Lets talk about something really hard. There are at least 3 whole asynchronous, concurrent “full stacks” on top of the Java Runtime written in Scala (which compiles to the JVM bytecode and its standard library is a wrapper around Java’s).
The first one, arguably the most widely used. is the Twitter’s platform. Then comes Lightbend (formerly Typesafe), and then stack upon which Spark has been built.
The most amazing thing is that vastly complex codebases, like Twitter “it just works”. Not just that, but everything has been open-sourced and the development continues open to literally everyone to see or even participate. Simply amazing. Here is why.
A JVM implementation, like OpenJDK
is an imperative multi-threaded application written in crappy C++ (only recently migrated to the C++11 standard). It runs as an ordinary user-space multithreaded process under an OS.
The process is Just-in-time compiler for the Java bytecode (into optimized machine code) which also runs the compiled code and carries (implements) the runtime system (usually called the “Java Runtime”).
This runtime library uses almost no services provided by an OS, except low-level memory management (including atomics and fences) and basic low-level I/O. It re-implements everything, starting from basic buffers and even files, in Java.
This is already a recipe for a disaster – relying on a complex C++ codebase which delegates almost nothing and tries to do literally everything.
Why does this work? The answer is - layers upon layers of proper abstraction barriers and a static type-discipline, which establishes so-called memory-safety.
The Java platform (JDK) provides APIs and services, including asynchronous tasks, thread-pools and “excuters”, which runs tasks on a bunch of actual POSIX threads (which all have shared stack and memory segments within the same single JVM process). Just imagine – everything within a single multithreaded user-level process that shares memory.
At the first layer Scala translates everything to calls to the Java Runtime, including the most basic things like Buffered I/O.
Then, using Java APIs, Scala implements the Futures API. Twitter has its own API and implementation for Futures, so does Lightbend. They even have their own mini-runtimes which actually run the Futures on that very same thread poll which JRE provides.
The main difference is that Scala’s standard library and Akka (which is a set of libraries too) uses the “Actor Model” for their Futures, while Twitter ones are “actor-less”. This is the basis of a “concurrency stack” – lots and lots of layers of libraries, all based on Futures for implementing async I/O.
Here is the first take-home message and an a-ha moment – the thesis that Scala is an advanced mostly-functional language designed especially for writing libraries full of layered advanced abstractions and related embedded DSLs is not just buzzwords and marketing-speak, it actually works with the most sophisticated codebases humanity ever produced. Twitter is huge and runs 24/7.
Another, even more important message, is that this is NOT because of Java or JVM (it is actually despite Java!) but due to the fundamental principles of proper abstraction and stable abstract interfaces, applied in each of these advanced Scala libraries.
It started with Scala, which was a principle-guided academic effort to fix Java, which was and (still is) a fucking abomination, “designed” by an unqualified and uneducated, just like PHP or Ethereum.

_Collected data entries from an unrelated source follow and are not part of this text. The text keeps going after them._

(* ===== verification/DbOpen.v ===== *)
(** Opening a database ([db_open_kernel.rs]): the replay of archived segments
    and of the write-ahead log into a fresh memtable, the decisions a damaged
    log meets ([wal/reopen_kernel.rs], [corrupt_kernel.rs]), the repair and the
    cut of its tail, and the next sequence.

    The tables, the change feed and the value log are opened elsewhere: the
    highest sequences of the tables are inputs. *)

From S2P Require Import Prelude Text ErrorKernel KeyKernel BatchKernel WalFormat WalFragment WalReader WalRecovery ValueLog Spill Visibility MemTable MemBulk OrdMap WalWriter WalLog WalSystem OccProbe Occ GroupCommit.

Local Open Scope Z_scope.

(** * Decisions *)

Inductive OpenWalHeadPlan := HeadSkip | EmptyTiny | RecoverSpan.
Definition TINY_WAL_EMPTY_MAX : Z := 64.
Definition torn_head_is_empty_log (len tiny_max : Z) : bool := len <? tiny_max.
Definition open_wal_head_plan (wal_exists truncated_zero : bool) (wal_len : Z) : OpenWalHeadPlan :=
  if negb wal_exists then HeadSkip
  else if truncated_zero && torn_head_is_empty_log wal_len TINY_WAL_EMPTY_MAX then EmptyTiny
  else RecoverSpan.

Inductive ReopenDamage := NoDamage | TruncatedHead | TruncatedTail | CrcDamage | ZeroHeader | ResyncDamage.
Inductive ReopenOutcome := ServeAll | ServePrefixReport | RefuseOpen.
Definition reopen_outcome (damage : ReopenDamage) (point_in_time escalated : bool) : ReopenOutcome :=
  match damage with
  | NoDamage => ServeAll
  | _ => if point_in_time && negb escalated then ServePrefixReport else RefuseOpen
  end.

Inductive PitResyncRewritePlan := RewriteWalFromPrefix | KeepRecoveredPrefix.
Definition pit_resync_rewrite_plan (is_resync : bool) : PitResyncRewritePlan :=
  if is_resync then RewriteWalFromPrefix else KeepRecoveredPrefix.
Definition torn_tail_needs_cut (len last_good : Z) : bool := last_good <? len.

(** [cf_family_of] *)
Definition cf_family_of (user_key : list byte) : text :=
  match list_find (λ b, b = x00) user_key with
  | Some (S i, _) => from_utf8_lossy (take (S i) user_key)
  | _ => lit "default"
  end.

Record RecoveryReport := mkReport { rep_kind : string; corrupt_offset : Z; good_through_offset : Z; discarded_bytes : Z }.

(** What the open is given: the recovery mode, the answers of the corruption
    journal ([record_event]), the outcomes of the writes of a repair and of its
    rename, and of the cut of the tail. *)
Record OpenIo := mkOpenIo {
  point_in_time : bool;
  record_event : string → Z → Result CoreError Z;
  repair_script : list Outcome;
  repair_rename : Result CoreError unit;
  cut_sync : Result CoreError unit
}.

Definition CORRUPTION_ESCALATION_EVENTS : Z := 3.
Definition escalate_or_fail (io : OpenIo) (kind : string) (offset : Z) (original : CoreError) : CoreError :=
  match record_event io kind offset with
  | Ok events => if CORRUPTION_ESCALATION_EVENTS <=? events then CorruptionEscalated events CORRUPTION_ESCALATION_EVENTS else original
  | Err _ => original
  end.
Definition is_escalated (e : CoreError) : bool := match e with CorruptionEscalated _ _ => true | _ => false end.

Section open_db.
Context `{CC : Crc32c} (sched : list nat) (heap : Z).

(** * Reading the log *)

(** [recover_span_on] and [recover_prefix_span_on]. *)
Definition recover_span_on (file : list byte) : option (Result CoreError (list (list byte) * Z * option Z)) :=
  '(r, rd) ← collect_all (reader_new (mkSrc file sched));
  Some (match r with Ok records => Ok (records, last_good_offset rd, resync_origin rd) | Err e => Err e end).
Definition recover_prefix_span_on (file : list byte) : option (list (list byte) * Z * option CoreError * option Z) :=
  '(records, err, rd) ← collect_prefix_all (reader_new (mkSrc file sched));
  Some (records, last_good_offset rd, err, resync_origin rd).

Abbreviation Span := (list (list byte) * Z * option RecoveryReport)%type.

(** The arm of a damage: refuse, or serve the decoded prefix with a report. *)
Definition damaged (io : OpenIo) (file : list byte) (kind : string) (damage : ReopenDamage) (offset : Z) (e : CoreError)
    : option (Result CoreError Span) :=
  let escalated := escalate_or_fail io kind offset e in
  match reopen_outcome damage (point_in_time io) (is_escalated escalated) with
  | ServePrefixReport =>
      '(records, last_good, _, _) ← recover_prefix_span_on file;
      Some (Ok (records, last_good, Some (mkReport kind offset last_good (sat_sub (zlen file) last_good))))
  | _ => Some (Err escalated)
  end.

It is not that Java is any good, it is that applied fundamental Principles, proper academic knowledge and a strict discipline and formality finally won. Scala just comes from a much better tradition and a resulting culture. Nothing could be compared to these actual results (accomplishments) – Rust and especially fucking Kotlin are nothing butfucking jokes.
This is only beginning of the story. These layers of advanced libraries are all asynchronous (and concurrent), which means that the actual workflows are non-sequential. Nevertyheless, the underlying libraries has been built with the principle of composition (composability), using combinators like flatMap
and almost everything is a proper asynchronous stream, so everything composes. and actually works.
Now it is time to take a look at the APIs and to become instantly overwhelmed by the amount of nesting and underlying details.
Again, all this is possible to understand and to maintain only because of the underlying principles of proper, non-leaking abstractions and abstraction barriers made out of abstract interfaces – sort of penetrable partitions or cell-membranes – the same underlying universal principle.
“Horizontal” (orthogonal libraries) and “vertical” (layers of functional DSLs) partitioning is the central aspect of making complex systems that actually work.
The die-hard part is the complexity of these stacks. To even approach them is to realize that how they has been built. The most amazing part is that the early Twitter team started with Ruby (or something) and then just switched to Scala without being experts having any previous experience with the language, and yet, just by being principled and disciplined they wrote their own stack and then a whole platform.
This is how to program and the non-bullshit die hard vibes. I wish I were there. Again, the message is that this is the real programming, perhaps second only to Carmack himself.